### WHAT IS EXPECTED
Please copy each line below that contains the word "CString".

(Source data)

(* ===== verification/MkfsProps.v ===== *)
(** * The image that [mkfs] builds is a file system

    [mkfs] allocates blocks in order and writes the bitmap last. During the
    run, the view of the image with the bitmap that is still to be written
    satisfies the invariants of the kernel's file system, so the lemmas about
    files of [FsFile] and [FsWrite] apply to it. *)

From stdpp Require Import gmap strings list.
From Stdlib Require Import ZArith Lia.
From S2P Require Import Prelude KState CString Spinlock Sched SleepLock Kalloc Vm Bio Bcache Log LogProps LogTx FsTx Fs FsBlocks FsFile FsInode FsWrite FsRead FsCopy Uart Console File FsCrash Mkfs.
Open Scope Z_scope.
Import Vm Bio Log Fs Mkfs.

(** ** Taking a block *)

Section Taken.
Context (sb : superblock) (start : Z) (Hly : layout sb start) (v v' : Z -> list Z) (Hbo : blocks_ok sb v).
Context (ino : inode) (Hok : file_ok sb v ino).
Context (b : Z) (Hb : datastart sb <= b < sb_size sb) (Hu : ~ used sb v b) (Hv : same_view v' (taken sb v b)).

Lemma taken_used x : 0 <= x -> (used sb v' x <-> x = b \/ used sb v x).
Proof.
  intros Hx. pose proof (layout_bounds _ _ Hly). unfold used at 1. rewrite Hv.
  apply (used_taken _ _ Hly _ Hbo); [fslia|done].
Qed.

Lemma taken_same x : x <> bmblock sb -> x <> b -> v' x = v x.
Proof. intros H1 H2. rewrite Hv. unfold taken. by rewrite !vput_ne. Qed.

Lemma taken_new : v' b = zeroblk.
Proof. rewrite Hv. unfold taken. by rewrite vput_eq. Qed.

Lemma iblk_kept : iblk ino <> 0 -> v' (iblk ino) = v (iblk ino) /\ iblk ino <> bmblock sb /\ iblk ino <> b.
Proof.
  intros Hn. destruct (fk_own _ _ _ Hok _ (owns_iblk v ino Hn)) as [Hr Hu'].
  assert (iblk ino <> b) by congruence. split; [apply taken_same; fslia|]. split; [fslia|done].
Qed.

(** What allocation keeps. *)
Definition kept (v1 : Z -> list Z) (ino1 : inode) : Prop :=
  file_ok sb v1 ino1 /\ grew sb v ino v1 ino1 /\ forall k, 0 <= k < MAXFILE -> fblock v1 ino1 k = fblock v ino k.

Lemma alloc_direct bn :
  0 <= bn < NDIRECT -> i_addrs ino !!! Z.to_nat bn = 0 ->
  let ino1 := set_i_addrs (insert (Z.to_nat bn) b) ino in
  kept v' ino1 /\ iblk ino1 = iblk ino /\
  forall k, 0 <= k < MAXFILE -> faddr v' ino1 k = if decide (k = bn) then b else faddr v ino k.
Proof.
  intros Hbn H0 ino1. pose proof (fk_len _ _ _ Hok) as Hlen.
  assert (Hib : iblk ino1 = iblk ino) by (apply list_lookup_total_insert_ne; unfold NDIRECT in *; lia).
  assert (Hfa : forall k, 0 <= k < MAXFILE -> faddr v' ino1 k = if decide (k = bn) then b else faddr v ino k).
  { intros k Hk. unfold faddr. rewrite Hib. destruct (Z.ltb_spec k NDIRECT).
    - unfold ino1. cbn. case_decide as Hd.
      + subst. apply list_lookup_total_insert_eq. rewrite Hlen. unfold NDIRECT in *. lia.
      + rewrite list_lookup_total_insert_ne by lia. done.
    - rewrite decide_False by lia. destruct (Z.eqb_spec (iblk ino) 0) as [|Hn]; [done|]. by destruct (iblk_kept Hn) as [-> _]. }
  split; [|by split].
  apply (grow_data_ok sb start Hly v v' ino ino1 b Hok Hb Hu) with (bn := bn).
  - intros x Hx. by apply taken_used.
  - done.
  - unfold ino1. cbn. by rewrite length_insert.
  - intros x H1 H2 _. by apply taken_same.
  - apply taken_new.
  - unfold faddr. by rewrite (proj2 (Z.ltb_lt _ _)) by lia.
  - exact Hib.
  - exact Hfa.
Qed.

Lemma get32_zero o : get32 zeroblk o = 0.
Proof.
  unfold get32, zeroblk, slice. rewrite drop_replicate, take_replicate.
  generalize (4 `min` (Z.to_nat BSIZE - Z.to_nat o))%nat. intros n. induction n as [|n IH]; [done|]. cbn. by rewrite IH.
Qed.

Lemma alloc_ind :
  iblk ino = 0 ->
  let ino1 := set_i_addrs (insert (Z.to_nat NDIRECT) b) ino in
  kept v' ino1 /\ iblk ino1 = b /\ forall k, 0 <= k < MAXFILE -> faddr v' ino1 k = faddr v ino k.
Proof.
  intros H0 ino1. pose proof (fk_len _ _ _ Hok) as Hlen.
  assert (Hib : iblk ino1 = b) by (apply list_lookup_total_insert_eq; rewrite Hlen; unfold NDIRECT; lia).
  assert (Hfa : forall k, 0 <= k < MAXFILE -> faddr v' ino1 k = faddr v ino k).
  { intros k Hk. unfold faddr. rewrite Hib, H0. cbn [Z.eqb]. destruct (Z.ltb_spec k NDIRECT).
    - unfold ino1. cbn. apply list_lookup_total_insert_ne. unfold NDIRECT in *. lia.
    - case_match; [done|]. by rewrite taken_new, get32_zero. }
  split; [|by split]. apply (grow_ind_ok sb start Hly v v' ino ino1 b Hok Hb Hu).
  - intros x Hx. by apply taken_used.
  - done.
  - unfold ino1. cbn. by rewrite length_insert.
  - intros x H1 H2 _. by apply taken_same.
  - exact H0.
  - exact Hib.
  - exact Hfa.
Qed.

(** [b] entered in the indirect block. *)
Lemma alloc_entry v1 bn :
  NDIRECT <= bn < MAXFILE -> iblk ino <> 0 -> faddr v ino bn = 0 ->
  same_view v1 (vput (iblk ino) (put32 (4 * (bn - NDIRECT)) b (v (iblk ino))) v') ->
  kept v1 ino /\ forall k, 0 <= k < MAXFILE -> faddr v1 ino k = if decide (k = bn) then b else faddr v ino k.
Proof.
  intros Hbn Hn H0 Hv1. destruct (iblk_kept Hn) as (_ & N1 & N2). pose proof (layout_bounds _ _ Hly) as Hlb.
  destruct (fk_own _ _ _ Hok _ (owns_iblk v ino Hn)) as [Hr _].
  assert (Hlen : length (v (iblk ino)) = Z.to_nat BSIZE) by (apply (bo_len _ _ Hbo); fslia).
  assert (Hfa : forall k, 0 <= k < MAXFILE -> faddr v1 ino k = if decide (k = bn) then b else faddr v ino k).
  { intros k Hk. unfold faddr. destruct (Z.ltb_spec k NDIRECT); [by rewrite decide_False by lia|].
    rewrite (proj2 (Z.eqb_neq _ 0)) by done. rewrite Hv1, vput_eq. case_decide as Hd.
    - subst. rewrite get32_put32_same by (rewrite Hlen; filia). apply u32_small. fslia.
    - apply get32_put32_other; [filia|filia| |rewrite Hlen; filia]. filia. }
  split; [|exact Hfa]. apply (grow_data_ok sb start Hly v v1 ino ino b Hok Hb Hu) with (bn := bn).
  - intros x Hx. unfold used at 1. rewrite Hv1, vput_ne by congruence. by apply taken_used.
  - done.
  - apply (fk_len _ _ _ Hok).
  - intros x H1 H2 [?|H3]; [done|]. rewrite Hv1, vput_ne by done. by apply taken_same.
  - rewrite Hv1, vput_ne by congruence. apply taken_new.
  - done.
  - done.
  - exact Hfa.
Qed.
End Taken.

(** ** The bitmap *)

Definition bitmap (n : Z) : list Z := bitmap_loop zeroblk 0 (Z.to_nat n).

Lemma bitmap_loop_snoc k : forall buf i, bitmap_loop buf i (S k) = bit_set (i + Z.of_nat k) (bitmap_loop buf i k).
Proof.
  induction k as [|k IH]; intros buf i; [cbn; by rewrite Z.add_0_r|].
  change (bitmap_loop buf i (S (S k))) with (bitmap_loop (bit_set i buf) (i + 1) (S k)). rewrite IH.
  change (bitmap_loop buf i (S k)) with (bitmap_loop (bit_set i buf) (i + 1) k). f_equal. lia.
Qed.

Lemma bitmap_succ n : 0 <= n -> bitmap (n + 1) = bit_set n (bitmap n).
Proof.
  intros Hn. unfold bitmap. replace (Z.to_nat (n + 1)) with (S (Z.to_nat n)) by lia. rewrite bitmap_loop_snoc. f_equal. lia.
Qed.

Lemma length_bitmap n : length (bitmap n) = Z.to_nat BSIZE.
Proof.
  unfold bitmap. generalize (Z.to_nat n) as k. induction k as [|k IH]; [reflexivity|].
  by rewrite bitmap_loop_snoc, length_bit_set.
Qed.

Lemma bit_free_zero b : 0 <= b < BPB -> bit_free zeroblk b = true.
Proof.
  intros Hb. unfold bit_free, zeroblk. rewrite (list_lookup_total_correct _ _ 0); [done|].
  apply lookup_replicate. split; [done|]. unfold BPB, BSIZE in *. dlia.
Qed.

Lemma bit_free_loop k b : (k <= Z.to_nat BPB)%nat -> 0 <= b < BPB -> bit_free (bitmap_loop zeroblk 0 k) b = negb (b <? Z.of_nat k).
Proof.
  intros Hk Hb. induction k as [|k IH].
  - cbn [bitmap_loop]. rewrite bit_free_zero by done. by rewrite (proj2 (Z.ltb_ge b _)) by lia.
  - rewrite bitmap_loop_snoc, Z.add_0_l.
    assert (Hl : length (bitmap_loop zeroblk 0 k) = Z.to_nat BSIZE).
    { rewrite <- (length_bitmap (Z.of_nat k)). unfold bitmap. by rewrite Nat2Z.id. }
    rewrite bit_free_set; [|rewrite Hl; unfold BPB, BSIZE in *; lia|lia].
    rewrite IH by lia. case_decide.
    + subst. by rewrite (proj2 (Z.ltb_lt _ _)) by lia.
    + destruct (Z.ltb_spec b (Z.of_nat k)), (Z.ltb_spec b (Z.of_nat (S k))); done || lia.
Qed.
* * *
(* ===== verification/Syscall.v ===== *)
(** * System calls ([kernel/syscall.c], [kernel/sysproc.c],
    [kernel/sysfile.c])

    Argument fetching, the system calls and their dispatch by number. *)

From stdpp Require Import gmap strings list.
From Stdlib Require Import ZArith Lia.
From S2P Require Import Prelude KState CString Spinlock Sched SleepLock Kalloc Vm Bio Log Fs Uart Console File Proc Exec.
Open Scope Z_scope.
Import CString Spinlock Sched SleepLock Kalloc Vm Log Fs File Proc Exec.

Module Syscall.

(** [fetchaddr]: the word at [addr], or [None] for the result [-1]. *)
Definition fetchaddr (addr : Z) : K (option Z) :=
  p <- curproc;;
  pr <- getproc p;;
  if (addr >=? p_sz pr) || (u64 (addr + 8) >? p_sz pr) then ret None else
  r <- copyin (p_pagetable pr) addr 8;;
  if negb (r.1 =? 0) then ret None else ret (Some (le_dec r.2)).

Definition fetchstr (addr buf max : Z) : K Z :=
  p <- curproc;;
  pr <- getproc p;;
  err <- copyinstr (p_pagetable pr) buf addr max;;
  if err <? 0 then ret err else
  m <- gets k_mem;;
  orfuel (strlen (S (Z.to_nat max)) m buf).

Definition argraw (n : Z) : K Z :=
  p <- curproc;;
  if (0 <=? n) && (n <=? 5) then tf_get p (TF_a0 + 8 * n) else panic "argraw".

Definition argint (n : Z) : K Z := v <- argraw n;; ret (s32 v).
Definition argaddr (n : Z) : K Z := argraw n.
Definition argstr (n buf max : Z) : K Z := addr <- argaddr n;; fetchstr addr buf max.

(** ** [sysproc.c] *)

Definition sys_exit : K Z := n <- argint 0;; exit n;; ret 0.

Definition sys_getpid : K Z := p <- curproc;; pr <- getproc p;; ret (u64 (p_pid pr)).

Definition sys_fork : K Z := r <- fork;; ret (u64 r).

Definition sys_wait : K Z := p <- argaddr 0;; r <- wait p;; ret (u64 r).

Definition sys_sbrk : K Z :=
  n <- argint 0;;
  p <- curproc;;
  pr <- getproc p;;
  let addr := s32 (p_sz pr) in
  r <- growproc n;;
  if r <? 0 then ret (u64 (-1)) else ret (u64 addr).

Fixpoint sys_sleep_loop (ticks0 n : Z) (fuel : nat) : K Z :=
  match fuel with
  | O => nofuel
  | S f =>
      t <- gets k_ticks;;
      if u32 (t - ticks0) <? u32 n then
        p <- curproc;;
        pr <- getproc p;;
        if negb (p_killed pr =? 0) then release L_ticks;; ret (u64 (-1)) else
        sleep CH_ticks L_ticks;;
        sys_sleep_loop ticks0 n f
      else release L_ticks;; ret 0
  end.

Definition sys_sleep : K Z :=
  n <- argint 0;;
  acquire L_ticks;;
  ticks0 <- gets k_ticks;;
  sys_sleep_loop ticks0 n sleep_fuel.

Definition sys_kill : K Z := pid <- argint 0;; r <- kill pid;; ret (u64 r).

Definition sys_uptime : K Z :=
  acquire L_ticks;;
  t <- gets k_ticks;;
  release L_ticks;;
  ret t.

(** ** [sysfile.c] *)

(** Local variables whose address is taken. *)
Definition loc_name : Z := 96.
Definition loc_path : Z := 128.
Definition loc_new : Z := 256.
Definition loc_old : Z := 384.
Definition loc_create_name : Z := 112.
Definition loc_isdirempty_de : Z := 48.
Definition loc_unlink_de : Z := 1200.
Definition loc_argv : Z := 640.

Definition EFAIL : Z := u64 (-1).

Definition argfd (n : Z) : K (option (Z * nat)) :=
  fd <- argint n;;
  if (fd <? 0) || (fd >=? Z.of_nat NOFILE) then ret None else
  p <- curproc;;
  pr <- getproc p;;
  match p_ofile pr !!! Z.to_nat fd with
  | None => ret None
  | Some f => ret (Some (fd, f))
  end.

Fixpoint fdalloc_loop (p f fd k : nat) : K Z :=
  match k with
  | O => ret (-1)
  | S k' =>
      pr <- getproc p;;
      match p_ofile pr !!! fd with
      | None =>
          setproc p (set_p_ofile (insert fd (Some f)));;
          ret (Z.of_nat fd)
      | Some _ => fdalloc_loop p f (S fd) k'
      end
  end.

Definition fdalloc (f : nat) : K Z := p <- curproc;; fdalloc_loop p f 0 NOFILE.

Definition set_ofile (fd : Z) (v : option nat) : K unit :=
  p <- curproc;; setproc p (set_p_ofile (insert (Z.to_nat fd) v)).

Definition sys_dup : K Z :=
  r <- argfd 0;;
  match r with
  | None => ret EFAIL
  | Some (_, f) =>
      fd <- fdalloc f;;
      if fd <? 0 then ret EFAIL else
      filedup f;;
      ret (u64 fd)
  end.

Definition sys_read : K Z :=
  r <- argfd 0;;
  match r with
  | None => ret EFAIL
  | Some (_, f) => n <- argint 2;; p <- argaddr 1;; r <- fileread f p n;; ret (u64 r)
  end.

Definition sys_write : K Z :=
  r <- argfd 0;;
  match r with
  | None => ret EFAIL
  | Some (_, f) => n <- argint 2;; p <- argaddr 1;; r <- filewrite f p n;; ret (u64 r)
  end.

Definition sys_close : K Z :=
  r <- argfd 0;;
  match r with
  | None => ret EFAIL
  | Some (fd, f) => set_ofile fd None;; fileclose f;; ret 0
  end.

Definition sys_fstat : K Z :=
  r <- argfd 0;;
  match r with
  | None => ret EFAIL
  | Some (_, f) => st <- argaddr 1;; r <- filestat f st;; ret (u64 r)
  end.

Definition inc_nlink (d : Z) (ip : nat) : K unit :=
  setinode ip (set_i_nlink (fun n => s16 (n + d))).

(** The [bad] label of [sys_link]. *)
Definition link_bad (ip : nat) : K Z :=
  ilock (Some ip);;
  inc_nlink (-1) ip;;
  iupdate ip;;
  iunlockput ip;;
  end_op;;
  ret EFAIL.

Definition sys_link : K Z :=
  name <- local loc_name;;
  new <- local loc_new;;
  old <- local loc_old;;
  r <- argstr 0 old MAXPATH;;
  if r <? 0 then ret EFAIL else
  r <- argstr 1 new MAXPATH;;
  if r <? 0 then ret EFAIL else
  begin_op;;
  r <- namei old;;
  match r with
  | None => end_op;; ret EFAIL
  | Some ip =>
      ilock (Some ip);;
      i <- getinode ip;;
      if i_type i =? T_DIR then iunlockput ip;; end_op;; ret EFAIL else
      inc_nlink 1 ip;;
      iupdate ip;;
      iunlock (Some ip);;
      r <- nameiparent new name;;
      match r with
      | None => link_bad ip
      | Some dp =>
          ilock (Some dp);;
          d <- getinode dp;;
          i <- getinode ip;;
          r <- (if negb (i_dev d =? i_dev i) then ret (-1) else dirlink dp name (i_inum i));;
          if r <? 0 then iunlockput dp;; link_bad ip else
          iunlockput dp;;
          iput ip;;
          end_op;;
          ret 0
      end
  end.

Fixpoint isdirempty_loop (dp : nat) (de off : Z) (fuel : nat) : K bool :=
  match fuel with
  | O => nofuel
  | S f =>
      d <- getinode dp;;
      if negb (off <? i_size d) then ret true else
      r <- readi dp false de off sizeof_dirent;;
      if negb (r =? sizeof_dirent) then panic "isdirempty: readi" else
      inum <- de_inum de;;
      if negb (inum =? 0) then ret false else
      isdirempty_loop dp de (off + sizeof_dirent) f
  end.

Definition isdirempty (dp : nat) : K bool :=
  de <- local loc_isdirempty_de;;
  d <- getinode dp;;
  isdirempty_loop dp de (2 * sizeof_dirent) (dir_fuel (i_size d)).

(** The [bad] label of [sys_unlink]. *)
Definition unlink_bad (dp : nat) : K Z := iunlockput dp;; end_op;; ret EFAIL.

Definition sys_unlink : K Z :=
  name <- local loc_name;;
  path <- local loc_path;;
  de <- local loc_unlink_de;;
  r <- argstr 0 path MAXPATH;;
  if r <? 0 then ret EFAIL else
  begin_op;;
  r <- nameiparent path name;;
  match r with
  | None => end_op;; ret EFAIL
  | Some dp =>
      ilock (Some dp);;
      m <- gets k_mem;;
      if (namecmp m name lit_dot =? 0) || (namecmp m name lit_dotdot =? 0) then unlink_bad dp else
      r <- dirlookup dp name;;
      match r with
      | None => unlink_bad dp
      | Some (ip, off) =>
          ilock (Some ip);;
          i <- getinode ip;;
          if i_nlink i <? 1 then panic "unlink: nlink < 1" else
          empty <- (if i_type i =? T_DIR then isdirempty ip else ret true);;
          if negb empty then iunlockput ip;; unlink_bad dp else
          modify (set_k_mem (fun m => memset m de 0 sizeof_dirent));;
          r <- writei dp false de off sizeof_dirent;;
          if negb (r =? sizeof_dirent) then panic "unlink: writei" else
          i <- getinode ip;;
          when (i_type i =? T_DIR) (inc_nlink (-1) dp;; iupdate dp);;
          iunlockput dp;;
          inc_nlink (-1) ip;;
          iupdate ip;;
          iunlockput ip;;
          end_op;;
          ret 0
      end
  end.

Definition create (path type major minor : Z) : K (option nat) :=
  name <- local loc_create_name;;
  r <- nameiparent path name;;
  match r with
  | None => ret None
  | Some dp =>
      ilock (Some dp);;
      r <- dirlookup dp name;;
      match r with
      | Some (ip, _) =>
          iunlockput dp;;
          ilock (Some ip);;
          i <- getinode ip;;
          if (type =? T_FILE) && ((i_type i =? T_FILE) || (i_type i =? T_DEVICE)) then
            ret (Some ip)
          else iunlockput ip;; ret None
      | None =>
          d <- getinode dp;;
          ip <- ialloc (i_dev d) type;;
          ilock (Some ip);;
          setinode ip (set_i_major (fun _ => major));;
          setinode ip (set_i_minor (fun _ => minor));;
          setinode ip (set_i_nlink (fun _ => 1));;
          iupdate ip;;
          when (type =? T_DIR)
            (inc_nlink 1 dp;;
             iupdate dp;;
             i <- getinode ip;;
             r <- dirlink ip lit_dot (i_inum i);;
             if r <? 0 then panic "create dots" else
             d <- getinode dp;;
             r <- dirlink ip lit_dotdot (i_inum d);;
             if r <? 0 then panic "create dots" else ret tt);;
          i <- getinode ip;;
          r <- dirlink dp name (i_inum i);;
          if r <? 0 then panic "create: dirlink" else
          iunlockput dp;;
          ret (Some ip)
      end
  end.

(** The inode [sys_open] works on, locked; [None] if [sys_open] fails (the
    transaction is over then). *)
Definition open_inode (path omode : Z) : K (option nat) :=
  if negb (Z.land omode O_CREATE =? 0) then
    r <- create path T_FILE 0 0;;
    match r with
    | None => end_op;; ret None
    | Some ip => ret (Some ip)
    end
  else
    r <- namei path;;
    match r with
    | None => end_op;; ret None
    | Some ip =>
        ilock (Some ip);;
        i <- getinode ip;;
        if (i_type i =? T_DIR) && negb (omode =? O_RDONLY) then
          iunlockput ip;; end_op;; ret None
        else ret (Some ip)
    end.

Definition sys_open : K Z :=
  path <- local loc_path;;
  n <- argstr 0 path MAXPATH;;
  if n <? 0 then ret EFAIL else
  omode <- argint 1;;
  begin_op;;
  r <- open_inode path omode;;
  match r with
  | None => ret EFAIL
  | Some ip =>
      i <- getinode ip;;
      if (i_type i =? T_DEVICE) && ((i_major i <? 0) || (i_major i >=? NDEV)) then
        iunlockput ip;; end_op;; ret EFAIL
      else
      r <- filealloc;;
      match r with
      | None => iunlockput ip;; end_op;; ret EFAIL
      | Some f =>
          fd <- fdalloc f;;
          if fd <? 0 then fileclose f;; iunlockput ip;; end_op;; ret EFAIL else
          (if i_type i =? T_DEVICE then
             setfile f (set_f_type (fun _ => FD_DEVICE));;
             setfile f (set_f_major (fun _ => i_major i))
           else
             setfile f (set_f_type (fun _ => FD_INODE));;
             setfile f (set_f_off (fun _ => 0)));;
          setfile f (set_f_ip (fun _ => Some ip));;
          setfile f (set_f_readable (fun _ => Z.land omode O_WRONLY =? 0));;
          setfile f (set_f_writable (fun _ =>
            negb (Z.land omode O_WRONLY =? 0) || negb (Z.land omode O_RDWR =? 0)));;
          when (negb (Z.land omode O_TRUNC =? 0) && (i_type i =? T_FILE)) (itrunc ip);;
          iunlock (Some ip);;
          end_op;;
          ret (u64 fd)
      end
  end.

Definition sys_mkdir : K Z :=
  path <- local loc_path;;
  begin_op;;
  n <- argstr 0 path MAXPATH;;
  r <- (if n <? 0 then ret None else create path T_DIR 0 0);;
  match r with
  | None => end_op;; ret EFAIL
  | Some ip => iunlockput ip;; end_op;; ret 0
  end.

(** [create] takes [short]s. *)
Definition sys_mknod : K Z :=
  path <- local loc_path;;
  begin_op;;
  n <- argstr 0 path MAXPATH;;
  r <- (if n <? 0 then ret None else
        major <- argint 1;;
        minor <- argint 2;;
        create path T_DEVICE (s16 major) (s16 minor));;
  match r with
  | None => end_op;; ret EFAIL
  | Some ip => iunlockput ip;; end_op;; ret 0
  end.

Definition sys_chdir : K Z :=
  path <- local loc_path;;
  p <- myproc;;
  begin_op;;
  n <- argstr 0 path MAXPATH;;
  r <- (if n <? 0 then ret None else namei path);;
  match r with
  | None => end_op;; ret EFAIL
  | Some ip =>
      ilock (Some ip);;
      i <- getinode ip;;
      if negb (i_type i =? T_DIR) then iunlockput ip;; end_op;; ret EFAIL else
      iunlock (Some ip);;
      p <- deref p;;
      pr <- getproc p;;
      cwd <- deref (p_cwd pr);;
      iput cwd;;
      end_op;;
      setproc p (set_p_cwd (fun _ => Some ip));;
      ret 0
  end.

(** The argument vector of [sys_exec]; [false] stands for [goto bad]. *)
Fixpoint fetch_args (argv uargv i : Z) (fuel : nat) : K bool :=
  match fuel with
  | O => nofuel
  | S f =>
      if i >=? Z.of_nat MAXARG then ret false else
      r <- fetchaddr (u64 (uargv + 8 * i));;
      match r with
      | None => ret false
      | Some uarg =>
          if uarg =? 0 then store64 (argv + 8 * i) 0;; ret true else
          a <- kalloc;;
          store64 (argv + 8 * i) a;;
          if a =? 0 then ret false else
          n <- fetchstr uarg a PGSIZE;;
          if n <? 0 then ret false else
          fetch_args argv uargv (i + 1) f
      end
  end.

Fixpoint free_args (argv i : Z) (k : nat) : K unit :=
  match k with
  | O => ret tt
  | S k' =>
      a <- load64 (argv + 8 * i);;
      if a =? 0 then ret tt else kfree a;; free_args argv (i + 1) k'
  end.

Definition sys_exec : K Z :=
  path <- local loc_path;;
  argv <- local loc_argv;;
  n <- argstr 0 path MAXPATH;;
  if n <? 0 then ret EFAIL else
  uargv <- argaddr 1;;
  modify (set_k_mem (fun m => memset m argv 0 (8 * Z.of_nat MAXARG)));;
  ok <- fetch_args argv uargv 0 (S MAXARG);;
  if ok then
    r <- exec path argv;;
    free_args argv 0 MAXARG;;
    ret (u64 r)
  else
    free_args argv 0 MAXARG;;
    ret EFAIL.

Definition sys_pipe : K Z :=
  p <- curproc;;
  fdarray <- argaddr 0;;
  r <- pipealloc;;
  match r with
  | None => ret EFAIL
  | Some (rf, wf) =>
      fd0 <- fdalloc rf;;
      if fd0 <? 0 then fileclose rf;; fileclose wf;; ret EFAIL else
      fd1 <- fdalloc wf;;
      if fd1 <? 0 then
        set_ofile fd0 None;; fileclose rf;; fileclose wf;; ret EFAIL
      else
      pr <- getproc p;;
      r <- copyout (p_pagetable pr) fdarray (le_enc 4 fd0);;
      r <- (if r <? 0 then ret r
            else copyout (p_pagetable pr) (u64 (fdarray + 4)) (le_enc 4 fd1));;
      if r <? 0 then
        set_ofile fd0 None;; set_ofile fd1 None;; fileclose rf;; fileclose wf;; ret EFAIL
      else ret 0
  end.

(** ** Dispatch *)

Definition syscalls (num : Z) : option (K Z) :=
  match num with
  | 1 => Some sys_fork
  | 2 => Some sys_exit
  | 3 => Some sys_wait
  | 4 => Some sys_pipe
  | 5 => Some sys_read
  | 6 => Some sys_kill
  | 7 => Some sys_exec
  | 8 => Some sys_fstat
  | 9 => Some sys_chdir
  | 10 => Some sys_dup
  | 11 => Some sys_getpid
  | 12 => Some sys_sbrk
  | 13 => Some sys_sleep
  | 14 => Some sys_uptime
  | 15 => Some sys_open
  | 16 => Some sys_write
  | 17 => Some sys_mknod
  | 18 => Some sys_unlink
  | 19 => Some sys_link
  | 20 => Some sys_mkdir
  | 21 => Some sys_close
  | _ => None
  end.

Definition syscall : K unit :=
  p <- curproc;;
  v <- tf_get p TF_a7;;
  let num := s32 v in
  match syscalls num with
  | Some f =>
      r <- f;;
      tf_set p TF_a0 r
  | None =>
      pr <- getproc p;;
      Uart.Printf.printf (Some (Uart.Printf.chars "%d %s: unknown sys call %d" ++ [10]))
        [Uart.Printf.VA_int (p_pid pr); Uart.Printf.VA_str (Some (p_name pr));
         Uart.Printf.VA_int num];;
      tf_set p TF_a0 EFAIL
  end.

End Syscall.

### ANSWER AREA
From S2P Require Import Prelude KState CString Spinlock Sched SleepLock Kalloc Vm Bio Bcache Log LogProps LogTx FsTx Fs FsBlocks FsFile FsInode FsWrite FsRead FsCopy Uart Console File FsCrash Mkfs.
From S2P Require Import Prelude KState CString Spinlock Sched SleepLock Kalloc Vm Bio Log Fs Uart Console File Proc Exec.
Import CString Spinlock Sched SleepLock Kalloc Vm Log Fs File Proc Exec.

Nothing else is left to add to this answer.